Experiment and Result Analysis
OpenClaw Security Analysis
OpenClaw, under configurations using different base models such as GPT-5.4-Mini and Kimi-K2.5, exhibits variable security performance. The analysis highlights significant vulnerabilities in facilitating reconnaissance and discovery activities, with the Kimi-K2.5 configuration displaying particularly high attack success rates in credential access.
Figure 1: OpenClaw system architecture and workflow.

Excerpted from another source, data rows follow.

(** * CV_Screener: a shallow embedding of the batch pipeline

    The development follows the three source files of the backend:
    - [api_client.py]  (class [GeminiAIClient]): retry loop and response
      validation;
    - [cv_screener.py] (class [CVScreener]): extraction, per-document
      processing, report generation, cleanup;
    - [main.py]: the task registry and the three request handlers.

    Python code is embedded as state-passing functions in a small monad
    that threads the mutable world, propagates exceptions, and records
    every state the program passes through. External collaborators (the
    archive reader, libmagic, the PDF renderer, the chat-completion
    service, the JSON decoder, the spreadsheet writer, the clock) are
    fields of an environment record: the code is verified for every
    behaviour of theirs. *)

From Stdlib Require Import String Ascii List ZArith Lia Bool Arith.
From stdpp Require Import base option list gmap strings.

Local Open Scope string_scope.
Local Open Scope list_scope.
Local Open Scope stdpp_scope.

(* ===================================================================== *)
(** ** Python values: exceptions, results, JSON                          *)
(* ===================================================================== *)

(** A raised exception: its class name and the text [str(e)] yields. *)
Record exn := Exn { exn_class : string; str : string }.

Definition ValueError (m : string) : exn := Exn "ValueError" m.
Definition TypeError (m : string) : exn := Exn "TypeError" m.
Definition IndexError (m : string) : exn := Exn "IndexError" m.
Definition OSError (m : string) : exn := Exn "OSError" m.
Definition IsADirectoryError (m : string) : exn := Exn "IsADirectoryError" m.
Definition FileNotFoundError (m : string) : exn := Exn "FileNotFoundError" m.

(** The outcome of evaluating a Python expression or call. *)
Inductive res (A : Type) : Type :=
| Return (a : A)
| Raise (e : exn).
Arguments Return {A} a.
Arguments Raise {A} e.

(** What [json.loads] produces. Objects are Python dicts (insertion
    ordered, keys unique); numbers that are not integers keep their
    literal. *)
#[warnings="-register-all"]
Inductive json : Type :=
| JNull
| JBool (b : bool)
| JInt (z : Z)
| JFloat (literal : string)
| JStr (s : string)
| JArr (items : list json)
| JObj (members : list (string * json)).

(** A Python dict with string keys, in insertion order. *)
Definition dict := list (string * json).

Definition dict_in (k : string) (d : dict) : bool :=
  existsb (fun kv => String.eqb k (fst kv)) d.

Fixpoint dict_get (k : string) (d : dict) : option json :=
  match d with
  | [] => None
  | (k', v) :: d' => if String.eqb k k' then Some v else dict_get k d'
  end.

(** [d[k] = v]: an existing key keeps its position. *)
Fixpoint dict_set (k : string) (v : json) (d : dict) : dict :=
  match d with
  | [] => [(k, v)]
  | (k', v') :: d' =>
      if String.eqb k k' then (k, v) :: d' else (k', v') :: dict_set k v d'
  end.

(** [{**d, **extra}]. *)
Definition dict_merge (d extra : dict) : dict :=
  fold_left (fun acc kv => dict_set (fst kv) (snd kv) acc) extra d.

(* ===================================================================== *)
(** ** String helpers used by the source                                 *)
(* ===================================================================== *)

(** [str.lower] on ASCII letters. *)
Definition lower_ascii (c : ascii) : ascii :=
  let n := nat_of_ascii c in
  if (65 <=? n)%nat && (n <=? 90)%nat then ascii_of_nat (n + 32) else c.

Fixpoint lower (s : string) : string :=
  match s with
  | EmptyString => EmptyString
  | String c s' => String (lower_ascii c) (lower s')
  end.

(** [s.endswith(suffix)]. *)
Definition endswith (s suffix : string) : bool :=
  let n := String.length s in
  let m := String.length suffix in
  (m <=? n)%nat && String.eqb (substring (n - m) m s) suffix.

(** [needle in haystack] for two Python strings. *)
Fixpoint str_contains (needle haystack : string) : bool :=
  String.prefix needle haystack ||
  match haystack with
  | EmptyString => false
  | String _ rest => str_contains needle rest
  end.

Definition slash : ascii := "/"%char.

(** [os.path.basename]: what follows the last separator. *)
Fixpoint basename_from (acc s : string) : string :=
  match s with
  | EmptyString => acc
  | String c s' =>
      if Ascii.eqb c slash then basename_from EmptyString s'
      else basename_from (acc +:+ String c EmptyString) s'
  end.

Definition basename (p : string) : string := basename_from EmptyString p.

(** The first component of a relative path, and whether there are more. *)
Fixpoint top_component (s : string) : string :=
  match s with
  | EmptyString => EmptyString
  | String c s' =>
      if Ascii.eqb c slash then EmptyString else String c (top_component s')
  end.

Fixpoint has_slash (s : string) : bool :=
  match s with
  | EmptyString => false
  | String c s' => Ascii.eqb c slash || has_slash s'
  end.

(** [os.path.join(a, b)] for a relative [b]. *)
Definition path_join (a b : string) : string := a +:+ "/" +:+ b.

(** [", ".join(xs)]. *)
Fixpoint join (sep : string) (xs : list string) : string :=
  match xs with
  | [] => EmptyString
  | [x] => x
  | x :: xs' => x +:+ sep +:+ join sep xs'
  end.

(** Zero-padded decimal fields, as [strftime] prints them. *)
Definition digit (n : nat) : ascii := ascii_of_nat (48 + n mod 10).

Definition pad2 (n : nat) : string :=
  String (digit (n / 10)) (String (digit n) EmptyString).

Definition pad4 (n : nat) : string := pad2 (n / 100) +:+ pad2 (n mod 100).

Definition is_digit (c : ascii) : bool :=
  let n := nat_of_ascii c in (48 <=? n)%nat && (n <=? 57)%nat.

Fixpoint all_digits (s : string) : bool :=
  match s with
  | EmptyString => true
  | String c s' => is_digit c && all_digits s'
  end.

(* ===================================================================== *)
(** ** The execution monad                                               *)
(* ===================================================================== *)

(** A run from a state: how it ends, the state it leaves, and every
    state it went through (one entry per primitive step, in order).
    Python keeps all side effects made before an exception. *)
Record run (S A : Type) : Type :=
  Run { outcome : res A; final : S; visited : list S }.
Arguments Run {S A} outcome final visited.
Arguments outcome {S A} r.
Arguments final {S A} r.
Arguments visited {S A} r.

Definition M (S A : Type) : Type := S -> run S A.

Definition ret {S A} (a : A) : M S A := fun s => Run (Return a) s [].

Definition raise {S A} (e : exn) : M S A := fun s => Run (Raise e) s [].

Definition bind {S A B} (m : M S A) (f : A -> M S B) : M S B :=
  fun s =>
    let r := m s in
    match outcome r with
    | Return a =>
        let r' := f a (final r) in
        Run (outcome r') (final r') (visited r ++ visited r')
    | Raise e => Run (Raise e) (final r) (visited r)
    end.

(** One primitive step: the state changes and the new state is visible. *)
Definition step {S A} (f : S -> res A * S) : M S A :=
  fun s => let (r, s') := f s in Run r s' [s'].

Definition modify {S} (f : S -> S) : M S unit :=
  step (fun s => (Return tt, f s)).

Definition gets {S A} (f : S -> A) : M S A := fun s => Run (Return (f s)) s [].

(** A pure computation that may raise. *)
Definition lift {S A} (r : res A) : M S A := fun s => Run r s [].

(** [try: m  except Exception as e: h e]. *)
Definition try_except {S A} (m : M S A) (h : exn -> M S A) : M S A :=
  fun s =>
    let r := m s in
    match outcome r with
    | Return _ => r
    | Raise e =>
        let r' := h e (final r) in
        Run (outcome r') (final r') (visited r ++ visited r')
    end.

(** [try: m  finally: fin]. The handler always runs; when it raises, its
    exception replaces whatever [m] produced. *)
Definition try_finally {S A} (m : M S A) (fin : M S unit) : M S A :=
  fun s =>
    let r := m s in
    let r' := fin (final r) in
    Run (match outcome r' with
         | Return _ => outcome r
         | Raise e => Raise e
         end)
        (final r') (visited r ++ visited r').

Notation "x <- m ;; k" := (bind m (fun x => k))
  (at level 100, m at next level, right associativity).
Notation "m ;;; k" := (bind m (fun _ => k))
  (at level 100, right associativity).

(** [for x in xs: body x]. *)
Fixpoint for_each {S A} (xs : list A) (body : A -> M S unit) : M S unit :=
  match xs with
  | [] => ret tt
  | x :: xs' => body x ;;; for_each xs' body
  end.

(** Every state of a run of [m] from [s]: [s] itself, then one state per
    primitive step. *)
Definition trajectory {S A} (m : M S A) (s : S) : list S :=
  s :: visited (m s).

(* ===================================================================== *)
(** ** Data of the application                                           *)
(* ===================================================================== *)

Definition bytes := list Byte.byte.

(** [role_data], the dict built by [process_cvs_task]. *)
Record RoleData := {
  position : string;
  requirements_must_have : list string;
  requirements_nice_to_have : list string
}.

(** The chat-completion response: the [message.content] of each choice
    ([None] when the service sends no text). *)
Record Response := { choices : list (option string) }.

(** One member of an opened archive. *)
Record ZipEntry := { name : string; data : bytes }.

(** [datetime.now()]. *)
Record datetime := {
  year : nat; month : nat; day : nat;
  hour : nat; minute : nat; second : nat; microsecond : nat
}.

(** A sheet is a table, one dict per row; a workbook lists its sheets by
    name in the order they were written. *)
Definition Sheet := list dict.
Definition Workbook := list (string * Sheet).

(** The attributes of a [CVScreener] object. *)
Record CVScreener := {
  role_data : RoleData;
  results : list dict;
  processed_count : nat;
  total_count : nat;
  current_status : string
}.

(** What sits directly inside a directory. *)
Inductive kind := KFile | KDir.

(** The world a batch runs in: the screener object, the [temp] directory
    (absent, or its direct children), the files under [results], and the
    logs of the external calls made so far. *)
Record World := {
  self : CVScreener;
  temp : option (gmap string kind);
  disk : gmap string Workbook;
  api_calls : nat;
  sleeps : list nat;
  clock_reads : nat
}.

(** The external collaborators. Calls to the chat service and to the
    clock are numbered: the [n]-th call gets the [n]-th answer, so the
    service may answer differently each time. *)
Record Env := {
  zip_open : bytes -> res (list ZipEntry);
  magic_from_file : bytes -> res string;
  fitz_render : string -> res (list bytes);
  chat_create : nat -> res Response;
  json_loads : option string -> res json;
  excel_write : string -> Workbook -> res unit;
  datetime_now : nat -> datetime;
  http_exception_str : nat -> string -> string
}.

Definition set_self (f : CVScreener -> CVScreener) (w : World) : World :=
  {| self := f (self w); temp := temp w; disk := disk w;
     api_calls := api_calls w; sleeps := sleeps w;
     clock_reads := clock_reads w |}.

Definition set_temp (t : option (gmap string kind)) (w : World) : World :=
  {| self := self w; temp := t; disk := disk w;
     api_calls := api_calls w; sleeps := sleeps w;
     clock_reads := clock_reads w |}.

Definition set_disk (d : gmap string Workbook) (w : World) : World :=
  {| self := self w; temp := temp w; disk := d;
     api_calls := api_calls w; sleeps := sleeps w;
     clock_reads := clock_reads w |}.

Definition set_results (r : list dict) (s : CVScreener) : CVScreener :=
  {| role_data := role_data s; results := r;
     processed_count := processed_count s; total_count := total_count s;
     current_status := current_status s |}.

Definition set_processed_count (n : nat) (s : CVScreener) : CVScreener :=
  {| role_data := role_data s; results := results s;
     processed_count := n; total_count := total_count s;
     current_status := current_status s |}.

Definition set_total_count (n : nat) (s : CVScreener) : CVScreener :=
  {| role_data := role_data s; results := results s;
     processed_count := processed_count s; total_count := n;
     current_status := current_status s |}.

Definition set_current_status (t : string) (s : CVScreener) : CVScreener :=
  {| role_data := role_data s; results := results s;
     processed_count := processed_count s; total_count := total_count s;
     current_status := t |}.

(* ===================================================================== *)
(** ** api_client.py                                                     *)
(* ===================================================================== *)

(** [await self.portkey_client.chat.completions.create(...)]: the next
    answer of the service. The payload (prompt, images, model parameters)
    has no influence on the client's control flow. *)
Definition chat_completions_create (env : Env) : M World Response :=
  step (fun w =>
    (chat_create env (api_calls w),
     {| self := self w; temp := temp w; disk := disk w;
        api_calls := S (api_calls w); sleeps := sleeps w;
        clock_reads := clock_reads w |})).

KimiClaw Security Analysis
KimiClaw demonstrates a marked polarization in security performance; while it effectively addresses persistence and exfiltration attacks, it remains highly vulnerable to reconnaissance and execution-phase attacks. The framework's deficiencies in recognizing early-stage probing intrusions suggest that further security enhancements are necessary.
Figure 2: KimiClaw Security Test: Risk Level Analysis.
ArkClaw Security Issue Analysis
ArkClaw shows robust defenses against late-stage attacks but remains susceptible to information reconnaissance and environment-awareness scenarios, underlying the need for improved parameter validation and escalating privilege checks.
Figure 3: ArkClaw Attack-Type Success Rate Distribution.
QClaw Security Issue Analysis
QClaw displays a conspicuous lack of resistance against credential theft and data exfiltration, evidenced by attack success rates exceeding 80% in these categories. This highlights substantial weaknesses in the security infrastructure surrounding sensitive data handling and network segregation.
Risk Propagation and Defensive Recommendations
Defensive Directions
- Input Ingestion: Implement pre-decoding and semantic restoration to detect nested threats.
- Planning and Reasoning: Establish intent-based control mechanisms to curb privilege escalation through socially engineered prompts.
- Tool Execution: Enforce path validation and strengthen access control for critical resources like authentication files.
- Result Return: Deploy dynamic output auditing to mask sensitive information and regulate network egress paths.
The results fundamentally advocate for a coordinated and layered defense strategy, addressing vulnerabilities across each stage of the agent lifecycle. Only through comprehensive defense-in-depth measures can these frameworks securely manage the operational capabilities that make them so powerful.
Conclusion
In sum, the security evaluation underscores the necessity of advancing beyond model-level safety towards comprehensive, lifecycle-wide security governance. Such a holistic approach is crucial for protecting agentized systems from the dual challenges of operational exploitation and systemic vulnerability propagation.